Is this, baby, what you were born to feel, and do, and be?"

-Kenneth Fearing



Tuesday, December 4, 2012

Legend





In 1967, I hadn’t happened yet. He drove the Wisconsin highway
as it was. It didn’t have as many branches;
traffic then, a fraction of now. Although, underneath it maps
the same. Driving through, he passed so many exits
without thought, until the gas gauge, hunger, or a sign
nudged him, get there sooner. He wondered if it’s worse to be tired

or late. Yet, each number matters to someone, so much that they get tired
of noticing. Driving home the same way every day, it’s not the highway
anymore but a stretch of routine. Low on fuel, I look for a sign
and there it is, a simplified pump, an arrow where the road branches.
If I lived here I’d know where to go. I don’t. I rely on marked exits
and routes I’ve already planned. I plot the future with maps,

which are less paper now than a voice in my ear. I know that the map
is not the road, but accept a representation. I wonder where he got tired,
driving to a conference hall, a sales meeting, a waste of time, the exits
more appealing than the speaker. He wished to be back on the highway
but not to be home. They spoke of elevator speeches, a no as a branch
that leads to a yes. Get the yes. Always get the yes. Get them to sign.
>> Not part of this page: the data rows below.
Definition g_codepage1251 : Codepage := {| m_characters := concat [
    [0x0402; 0x0403; 0x201A; 0x0453; 0x201E; 0x2026; 0x2020; 0x2021];
    [0x20AC; 0x2030; 0x0409; 0x2039; 0x040A; 0x040C; 0x040B; 0x040F];
    [0x0452; 0x2018; 0x2019; 0x201C; 0x201D; 0x2219; 0x2013; 0x2014];
    [0x0000; 0x2122; 0x0459; 0x203A; 0x045A; 0x045C; 0x045B; 0x045F];
    [0x00A0; 0x040E; 0x045E; 0x0408; 0x00A4; 0x0490; 0x00A6; 0x00A7];
    [0x0401; 0x00A9; 0x0404; 0x00AB; 0x00AC; 0x00AD; 0x00AE; 0x0407];
    [0x00B0; 0x00B1; 0x0406; 0x0456; 0x0491; 0x03BC; 0x00B6; 0x00B7];
    [0x0451; 0x2116; 0x0454; 0x00BB; 0x0458; 0x0405; 0x0455; 0x0457];
    [0x0410; 0x0411; 0x0412; 0x0413; 0x0414; 0x0415; 0x0416; 0x0417];
    [0x0418; 0x0419; 0x041A; 0x041B; 0x041C; 0x041D; 0x041E; 0x041F];
    [0x0420; 0x0421; 0x0422; 0x0423; 0x0424; 0x0425; 0x0426; 0x0427];
    [0x0428; 0x0429; 0x042A; 0x042B; 0x042C; 0x042D; 0x042E; 0x042F];
    [0x0430; 0x0431; 0x0432; 0x0433; 0x0434; 0x0435; 0x0436; 0x0437];
    [0x0438; 0x0439; 0x043A; 0x043B; 0x043C; 0x043D; 0x043E; 0x043F];
    [0x0440; 0x0441; 0x0442; 0x0443; 0x0444; 0x0445; 0x0446; 0x0447];
    [0x0448; 0x0449; 0x044A; 0x044B; 0x044C; 0x044D; 0x044E; 0x044F] ] |}.

Definition g_codepage1252 : Codepage := {| m_characters := concat [
    [0x20AC; 0x0000; 0x201A; 0x0192; 0x201E; 0x2026; 0x2020; 0x2021];
    [0x005E; 0x2030; 0x0160; 0x2039; 0x0152; 0x0000; 0x017D; 0x0000];
    [0x0000; 0x2018; 0x2019; 0x201C; 0x201D; 0x2219; 0x2013; 0x2014];
    [0x007E; 0x2122; 0x0161; 0x203A; 0x0153; 0x0000; 0x017E; 0x0178];
    [0x00A0; 0x00A1; 0x00A2; 0x00A3; 0x00A4; 0x00A5; 0x00A6; 0x00A7];
    [0x00A8; 0x00A9; 0x00AA; 0x00AB; 0x00AC; 0x00AD; 0x00AE; 0x00AF];
    [0x00B0; 0x00B1; 0x00B2; 0x00B3; 0x00B4; 0x03BC; 0x00B6; 0x00B7];
    [0x00B8; 0x00B9; 0x00BA; 0x00BB; 0x00BC; 0x00BD; 0x00BE; 0x00BF];
    [0x00C0; 0x00C1; 0x00C2; 0x00C3; 0x00C4; 0x00C5; 0x00C6; 0x00C7];
    [0x00C8; 0x00C9; 0x00CA; 0x00CB; 0x00CC; 0x00CD; 0x00CE; 0x00CF];
    [0x00D0; 0x00D1; 0x00D2; 0x00D3; 0x00D4; 0x00D5; 0x00D6; 0x00D7];
    [0x00D8; 0x00D9; 0x00DA; 0x00DB; 0x00DC; 0x00DD; 0x00DE; 0x00DF];
    [0x00E0; 0x00E1; 0x00E2; 0x00E3; 0x00E4; 0x00E5; 0x00E6; 0x00E7];
    [0x00E8; 0x00E9; 0x00EA; 0x00EB; 0x00EC; 0x00ED; 0x00EE; 0x00EF];
    [0x00F0; 0x00F1; 0x00F2; 0x00F3; 0x00F4; 0x00F5; 0x00F6; 0x00F7];
    [0x00F8; 0x00F9; 0x00FA; 0x00FB; 0x00FC; 0x00FD; 0x00FE; 0x00FF] ] |}.

Definition g_codepage437 : Codepage := {| m_characters := concat [
    [0x00C7; 0x00FC; 0x00E9; 0x00E2; 0x00E4; 0x00E0; 0x00E5; 0x00E7];
    [0x00EA; 0x00EB; 0x00E8; 0x00EF; 0x00EE; 0x00EC; 0x00C4; 0x00C5];
    [0x00C9; 0x00E6; 0x00C6; 0x00F4; 0x00F6; 0x00F2; 0x00FB; 0x00F9];
    [0x00FF; 0x00D6; 0x00DC; 0x00A2; 0x00A3; 0x00A5; 0x20A7; 0x0192];
    [0x00E1; 0x00ED; 0x00F3; 0x00FA; 0x00F1; 0x00D1; 0x00AA; 0x00BA];
    [0x00BF; 0x2310; 0x00AC; 0x00BD; 0x00BC; 0x00A1; 0x00AB; 0x00BB];
    [0x2591; 0x2592; 0x2593; 0x2502; 0x2524; 0x2525; 0x2528; 0x2512];
    [0x2511; 0x252B; 0x2503; 0x2513; 0x251B; 0x251A; 0x2519; 0x2510];
    [0x2514; 0x2534; 0x252C; 0x251C; 0x2500; 0x253C; 0x251D; 0x2520];
    [0x2517; 0x250F; 0x253B; 0x2533; 0x2523; 0x2501; 0x254B; 0x2537];
    [0x2538; 0x252F; 0x2530; 0x2516; 0x2515; 0x250D; 0x250E; 0x2542];
    [0x253F; 0x2518; 0x250C; 0x2588; 0x2584; 0x258C; 0x2590; 0x2580];
    [0x03B1; 0x00DF; 0x0393; 0x03C0; 0x03A3; 0x03C3; 0x03BC; 0x03C4];
    [0x03A6; 0x0398; 0x03A9; 0x03B4; 0x221E; 0x03C6; 0x03B5; 0x2229];
    [0x2261; 0x00B1; 0x2265; 0x2264; 0x2320; 0x2321; 0x00F7; 0x2248];
    [0x00B0; 0x2219; 0x00B7; 0x221A; 0x207F; 0x00B2; 0x25A0; 0x00A0] ] |}.

Definition g_codepage850 : Codepage := {| m_characters := concat [
    [0x00C7; 0x00FC; 0x00E9; 0x00E2; 0x00E4; 0x00E0; 0x00E5; 0x00E7];
    [0x00EA; 0x00EB; 0x00E8; 0x00EF; 0x00EE; 0x00EC; 0x00C4; 0x00C5];
    [0x00C9; 0x00E6; 0x00C6; 0x00F4; 0x00F6; 0x00F2; 0x00FB; 0x00F9];
    [0x00FF; 0x00D6; 0x00DC; 0x00F8; 0x00A3; 0x00D8; 0x00D7; 0x0192];
    [0x00E1; 0x00ED; 0x00F3; 0x00FA; 0x00F1; 0x00D1; 0x00AA; 0x00BA];
    [0x00BF; 0x00AE; 0x00AC; 0x00BD; 0x00BC; 0x00A1; 0x00AB; 0x00BB];
    [0x2591; 0x2592; 0x2593; 0x2502; 0x2524; 0x00C1; 0x00C2; 0x00C0];
    [0x00A9; 0x252B; 0x2503; 0x2513; 0x251B; 0x00A2; 0x00A5; 0x2510];
    [0x2514; 0x2534; 0x252C; 0x251C; 0x2500; 0x253C; 0x00E3; 0x00C3];
    [0x2517; 0x250F; 0x253B; 0x2533; 0x2523; 0x2501; 0x254B; 0x00A4];
    [0x00F0; 0x00D0; 0x00CA; 0x00CB; 0x00C8; 0x0131; 0x00CD; 0x00CE];
    [0x00CF; 0x2518; 0x250C; 0x2588; 0x2584; 0x00A6; 0x00CC; 0x2580];
    [0x00D3; 0x00DF; 0x00D4; 0x00D2; 0x00F5; 0x00D5; 0x03BC; 0x00FE];
    [0x00DE; 0x00DA; 0x00DB; 0x00D9; 0x00FD; 0x00DD; 0x00AF; 0x00B4];
    [0x00AD; 0x00B1; 0x2017; 0x00BE; 0x00B6; 0x00A7; 0x00F7; 0x00B8];
    [0x00B0; 0x00A8; 0x00B7; 0x00B9; 0x00B3; 0x00B2; 0x25A0; 0x00A0] ] |}.

Definition g_codepage852 : Codepage := {| m_characters := concat [
    [0x00C7; 0x00FC; 0x00E9; 0x00E2; 0x00E4; 0x016F; 0x0107; 0x00E7];
    [0x0142; 0x00EB; 0x0150; 0x0151; 0x00EE; 0x0179; 0x00C4; 0x0106];
    [0x00C9; 0x0139; 0x013A; 0x00F4; 0x00F6; 0x013D; 0x013E; 0x015A];
    [0x015B; 0x00D6; 0x00DC; 0x0164; 0x0165; 0x0141; 0x00D7; 0x010D];
    [0x00E1; 0x00ED; 0x00F3; 0x00FA; 0x0104; 0x0105; 0x017D; 0x017E];
    [0x0118; 0x0119; 0x00AC; 0x017A; 0x010C; 0x015F; 0x00AB; 0x00BB];
    [0x2591; 0x2592; 0x2593; 0x2502; 0x2524; 0x00C1; 0x00C2; 0x011A];
    [0x015E; 0x252B; 0x2503; 0x2513; 0x251B; 0x017B; 0x017C; 0x2510];
    [0x2514; 0x2534; 0x252C; 0x251C; 0x2500; 0x253C; 0x0102; 0x0103];
    [0x2517; 0x250F; 0x253B; 0x2533; 0x2523; 0x2501; 0x254B; 0x00A4];
    [0x0111; 0x0110; 0x010E; 0x00CB; 0x010F; 0x0147; 0x00CD; 0x00CE];
    [0x011B; 0x2518; 0x250C; 0x2588; 0x2584; 0x0162; 0x016E; 0x2580];
    [0x00D3; 0x00DF; 0x00D4; 0x0143; 0x0144; 0x0148; 0x0160; 0x0161];
    [0x0154; 0x00DA; 0x0155; 0x0170; 0x00FD; 0x00DD; 0x0163; 0x00B4];
    [0x00AD; 0x02DD; 0x02DB; 0x02C7; 0x02D8; 0x00A7; 0x00F7; 0x00B8];
    [0x00B0; 0x00A8; 0x02D9; 0x0171; 0x0158; 0x0159; 0x25A0; 0x00A0] ] |}.
(* ===== verification/Format.v ===== *)
(** * Format

    src/afl/string/format.cpp, formatstate.cpp and formattraits.cpp: the
    type-safe replacement for sprintf.  An argument is, as in the code, a function
    that formats a value under the control of a FormatState, which it can also
    change (conditions).  The formatters of integers, strings and pointers are
    modelled; the one for floating-point numbers can be any such function. *)

From Stdlib Require Import ZArith Lia Bool String Ascii.
From stdpp Require Import base tactics numbers option list sets.
From S2P Require Import Prelude Bits Encodings Strings.

Local Open Scope Z_scope.
Local Open Scope afl_scope.

(** ** FormatState *)

(** [enum Flag], [enum Condition] *)
Definition AlternateFlag : Z := 0.
Definition ZeroPadFlag : Z := 1.
Definition LeftJustFlag : Z := 2.
Definition BlankFlag : Z := 3.
Definition SignFlag : Z := 4.
Definition GroupFlag : Z := 5.
Definition PrecisionFlag : Z := 6.
Definition ZeroCondition : Z := 0.
Definition OneCondition : Z := 1.

Record FormatState := mkFormatState {
  m_code : Z;
  m_width : Z;
  m_precision : Z;
  m_flags : Z;
  m_conditions : Z;
}.

Definition FormatState_new : FormatState := mkFormatState 0 0 0 0 0.

Definition clear (st : FormatState) : FormatState := mkFormatState 0 0 0 (SmallSet.clear (m_flags st)) (m_conditions st).
Definition setCode (code : Z) (st : FormatState) : FormatState :=
  mkFormatState code (m_width st) (m_precision st) (m_flags st) (m_conditions st).
Definition setWidth (width : Z) (st : FormatState) : FormatState :=
  mkFormatState (m_code st) width (m_precision st) (m_flags st) (m_conditions st).
Definition setPrecision (prec : Z) (st : FormatState) : FormatState :=
  mkFormatState (m_code st) (m_width st) prec (m_flags st) (m_conditions st).
Definition hasFlag (which : Z) (st : FormatState) : bool := SmallSet.contains 32 (m_flags st) which.
Definition setFlag (which : Z) (st : FormatState) : FormatState :=
  mkFormatState (m_code st) (m_width st) (m_precision st) (SmallSet.add 32 (m_flags st) which) (m_conditions st).
Definition clearFlags (st : FormatState) : FormatState :=
  mkFormatState (m_code st) (m_width st) (m_precision st) (SmallSet.clear (m_flags st)) (m_conditions st).
Definition hasCondition (which : Z) (st : FormatState) : bool := SmallSet.contains 32 (m_conditions st) which.
Definition setCondition (which : Z) (value : bool) (st : FormatState) : FormatState :=
  mkFormatState (m_code st) (m_width st) (m_precision st) (m_flags st)
    (if value then SmallSet.add 32 (m_conditions st) which else SmallSet.remove 32 (m_conditions st) which).

(** [setNumberConditions]: the loop that finds a digit other than 0 ... *)
Definition skips_to_digit (c : Z) : bool := negb (c =? 0) && negb ((49 <=? c) && (c <=? 57)).
(** ... and the loop over the rest: last digit, number of digits *)
Fixpoint count_digits (s : list Z) (value digits : Z) : Z * Z :=
  match s with
  | c :: s' =>
      if c =? 0 then (value, digits)
      else if (48 <=? c) && (c <=? 57) then count_digits s' (c - 48) (digits + 1)
      else count_digits s' value digits
  | [] => (value, digits)
  end.

Definition setNumberConditions (data : list Z) (st : FormatState) : FormatState :=
  let st := setCondition OneCondition false (setCondition ZeroCondition false st) in
  let '(value, digits) := count_digits (drop (skip_while skips_to_digit data) data) 0 0 in
  if digits =? 0 then setCondition ZeroCondition true st
  else if (digits =? 1) && (value =? 1) then setCondition OneCondition true st
  else st.

(** ** Formatters (formattraits.cpp) *)

(** [uintmax_t], [intmax_t] *)
Definition UINTMAX_BITS : Z := 64.

Definition Arg := FormatState -> list Z * FormatState.

(** [formatUnsigned]: the loop that fills the buffer from its end *)
Fixpoint digits_loop (fuel : nat) (c base : Z) (alpha : list Z) (p : list Z) : list Z :=
  match fuel with
  | O => p
  | S fuel' => if c =? 0 then p else digits_loop fuel' (c / base) base alpha (digit alpha (c mod base) :: p)
  end.

Definition base_of (typ : Z) : Z := if typ =? 111 then 8 else if (typ =? 120) || (typ =? 88) then 16 else 10.
Definition alpha_of (typ : Z) : list Z := if typ =? 88 then HEX_DIGITS_UPPER else HEX_DIGITS_LOWER.

(** The buffer has room for 64 digits. *)
Definition formatUnsigned (c typ : Z) : list Z :=
  let p := digits_loop 64 c (base_of typ) (alpha_of typ) [] in
  if bool_decide (p = []) then [48] else p.

(** [addGrouping] *)
Fixpoint addGrouping (fuel : nat) (s : list Z) (start : nat) : list Z :=
  match fuel with
  | O => s
  | S fuel' =>
      if (3 <? start)%nat
      then let start := (start - 3)%nat in addGrouping fuel' (take start s ++ [44] ++ drop start s) start
      else s
  end.

(** [s.insert(0, n - s.length(), c)] when the text is shorter than [n] *)
Definition pad_left (n c : Z) (s : list Z) : list Z := replicate (Z.to_nat (n - Z.of_nat (length s))) c ++ s.

(** [FormatUnsigned::format] *)
Definition FormatUnsigned (v : Z) : Arg := fun state =>
  let state := setCondition ZeroCondition (v =? 0) state in
  let state := setCondition OneCondition (v =? 1) state in
  if m_code state =? 99 then ([u8 v], state)
  else
    let value := formatUnsigned v (m_code state) in
    let value := if hasFlag PrecisionFlag state && (Z.of_nat (length value) <? m_precision state)
                 then pad_left (m_precision state) 48 value else value in
    let value := if hasFlag GroupFlag state then addGrouping (length value) value (length value) else value in
    let value := if hasFlag AlternateFlag state
                 then if m_code state =? 111 then (if byte_at value 0 =? 48 then value else 48 :: value)
                      else if m_code state =? 120 then lit "0x" ++ value
                      else if m_code state =? 88 then lit "0X" ++ value
                      else value
                 else value in
    let wi := m_width state in
    let wi := if (hasFlag BlankFlag state || hasFlag SignFlag state) && (0 <? wi) then wi - 1 else wi in
    let value := if (Z.of_nat (length value) <? wi) && hasFlag ZeroPadFlag state then pad_left wi 48 value else value in
    let value := if hasFlag SignFlag state then 43 :: value
                 else if hasFlag BlankFlag state then 32 :: value
                 else value in
    (value, state).

(** [FormatSigned::format] *)
Definition FormatSigned (v : Z) : Arg := fun state =>
  if (negb (m_code state =? 100) && negb (m_code state =? 105)) || (0 <=? v)
  then FormatUnsigned (wrap UINTMAX_BITS v) state
  else
    let state := setFlag SignFlag state in
    let '(result, state) := FormatUnsigned (wrap UINTMAX_BITS (- v)) state in
    (match find result [43] with
     | Some t => <[ t := 45 ]> result
     | None => result
     end, state).

Definition is_number_code (st : FormatState) : bool := (m_code st =? 100) || (m_code st =? 105).

(** [formatToString(const String_t&)] *)
Definition FormatString (str : list Z) : Arg := fun state =>
  let state := if is_number_code state then setNumberConditions str state else state in
  (if hasFlag PrecisionFlag state && (m_precision state <? Z.of_nat (length str))
   then take (Z.to_nat (m_precision state)) str else str, state).

(** [formatToString] for pointers, with the address *)
Definition FormatPointer (p : Z) : Arg := fun state =>
  if p =? 0 then (lit "(nil)", state)
  else FormatUnsigned p (setCode 120 (setFlag AlternateFlag state)).

(** [formatToString] for C strings: address, and the bytes up to the null byte
    or, with a precision, at least that many of them *)
Definition FormatCString (p : Z) (mem : list Z) : Arg := fun state =>
  if m_code state =? 112 then FormatPointer p state
  else
    let result := if p =? 0 then lit "(nil)"
                  else if hasFlag PrecisionFlag state then c_str (take (Z.to_nat (m_precision state)) mem)
                  else c_str mem in
    (result, if is_number_code state then setNumberConditions result state else state).

(** ** Format *)

(** The loop over the flag characters: position, state and [show] *)
Fixpoint parse_flags (p : list Z) (state : FormatState) (show : bool) : list Z * FormatState * bool :=
  match p with
  | c :: p' =>
      if c =? 35 then parse_flags p' (setFlag AlternateFlag state) show
      else if c =? 48 then parse_flags p' (setFlag ZeroPadFlag state) show
      else if c =? 45 then parse_flags p' (setFlag LeftJustFlag state) show
      else if c =? 32 then parse_flags p' (setFlag BlankFlag state) show
      else if c =? 43 then parse_flags p' (setFlag SignFlag state) show
      else if c =? 39 then parse_flags p' (setFlag GroupFlag state) show
      else if c =? 33 then parse_flags p' state false
      else (p, state, show)
  | [] => (p, state, show)
  end.

(** The loops that read a width or precision *)
Fixpoint parse_size (p : list Z) (width : Z) : Z * list Z :=
  match p with
  | c :: p' => if (48 <=? c) && (c <=? 57) then parse_size p' (usize (10 * width + (c - 48))) else (width, p)
  | [] => (width, p)
  end.

Record placeholder := mkPlaceholder {
  ph_state : FormatState; ph_show : bool; ph_argIndex : Z; ph_width : Z; ph_rest : list Z;
}.

(** From the label "again" to the conversion character *)
Fixpoint parse_placeholder (fuel : nat) (p : list Z) (state : FormatState) (show : bool) (argIndex : Z) : placeholder :=
  let '(p, state, show) := parse_flags p state show in
  let '(width, p) := parse_size p 0 in
  let plain :=
    let state := setWidth width state in
    match p with
    | c :: p' =>
        if c =? 46
        then let '(prec, p) := parse_size p' 0 in
             mkPlaceholder (setFlag PrecisionFlag (setPrecision prec state)) show argIndex width p
        else mkPlaceholder state show argIndex width p
    | [] => mkPlaceholder state show argIndex width p
    end in
  match p, fuel with
  | c :: p', S fuel' => if c =? 36 then parse_placeholder fuel' p' (clearFlags (setWidth 0 state)) show width else plain
  | _, _ => plain
  end.

Record fmt := mkFmt { argIndex : Z; conditionState : Z; conditionLevel : Z; fstate : FormatState; result : list Z }.

(** Padding after the conversion *)
Definition postprocess (ph : placeholder) (state : FormatState) (here : list Z) : list Z :=
  if Z.of_nat (length here) <? ph_width ph
  then if hasFlag LeftJustFlag state
       then here ++ replicate (Z.to_nat (ph_width ph - Z.of_nat (length here))) 32
       else pad_left (ph_width ph) 32 here
  else here.
Lemma del_fold ks a n db :
  (fold_left del_step ks ((a, n), db)).2 = delete_keys ks db /\
  (fold_left del_step ks ((a, n), db)).1.2 = n + (Z.of_nat (base.size db) - Z.of_nat (base.size (delete_keys ks db))).
Proof.
  unfold delete_keys. revert a n db. induction ks as [|x ks IH]; intros a n db; cbn [fold_left]; [split; cbn [fst snd]; [done|lia]|].
  unfold del_step at 2 4. cbn [fst snd]. destruct (IH x (n + bool_int (present (db !! x))) (delete x db)) as [-> ->].
  split; [done|]. unfold bool_int, present. destruct (db !! x) as [y|] eqn:E.
  - rewrite (map_size_delete_Some x db) by (by eexists). pose proof (map_size_ne_0_lookup_2 db x (mk_is_Some _ _ E)). lia.
  - rewrite (delete_id db x) by done. lia.
Qed.
Lemma exec_DEL db ks : exec "DEL" db (map VString ks) =
  (delete_keys ks db, Ok (VInteger (Z.of_nat (base.size db) - Z.of_nat (base.size (delete_keys ks db))))).
Proof.
  apply (exec_wp _ cmd_DEL); [reflexivity|]. unfold cmd_DEL. apply wp_bind.
  match goal with |- wp (while_args ?b _) _ _ _ => pose proof (while_args_strings b (fun _ => True) (fun _ => True) del_step) as HL end.
  unfold wp at 1. rewrite HL; [| |by apply Forall_true|done].
  - destruct (del_fold ks [] 0 db) as [-> HR]. cbv beta iota. rewrite HR. wp_exact. split; [done|]. do 2 f_equal; lia.
  - intros [a n] db2 x rest _ _. done.
Qed.
Lemma delete_keys_lookup ks db k : delete_keys ks db !! k = if decide (k ∈ ks) then None else db !! k.
Proof.
  unfold delete_keys. revert db. induction ks as [|x ks IH]; intros db; [done|]. cbn [fold_left]. rewrite IH.
  destruct (decide (k ∈ ks)); [by rewrite decide_True by set_solver|].
  destruct (decide (k = x)) as [->|Hne]; [rewrite lookup_delete_eq, decide_True by set_solver; done|].
  rewrite lookup_delete_ne, decide_False by set_solver. done.
Qed.

Lemma exec_LREM db k l n x : list_at db k = Some l -> l <> [] ->
  exec "LREM" db [VString k; VInteger n; VString x] = (<[ k := KList (lrem l n x).1 ]> db, Ok (VInteger (lrem l n x).2)).
Proof.
  intros Hl H0. destruct (list_at_cases db k _ Hl) as [E|[E E']]; [|done]. destruct (lrem l n x) as [r c] eqn:El. cbn [fst snd]. exec_steps (@cmd_LREM F _). rewrite El in Heqp. by injection Heqp as <- <-.
Qed.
They’re all green now, on the side of the highway, the same signs
that were white for him. I compare, thinking that the father is a map
for the son, no matter the shape it’s in, and the son is the branch;
that replaces the tree entirely. I’d ask him how he got so tired
but don’t we all, some days? It’s only a road, this highway,
a name for specific miles, the stretch between entrance and exit

I’ve stared at the photograph so many times, considering his exit.
He pulled onto the shoulder, as if he could interrogate the sign
with a look, and make it change its story. Back then, the highway
was limbo, no cell phone internet. Just you, Hank Williams, a map
on the seat, and whatever thoughts were spinning around like tires
in your head. Until you pick one, every single branch

ahead seems possible. Is that the story, that the branches
collapsed behind you, leaving only the thought of exit?
I’m on the Wisconsin highway, 45 years later, both tired
of and resigned to investigation, as if every gesture was a sign.
But, I hadn’t been thought of yet. You read your own map,
humming the tune to your own lost highway

I drive past another branch, and decide that this sign
is irrelevant. His exit, my entrance, spinning wheels; a map
I drew when I was tired and feeling small against the highway.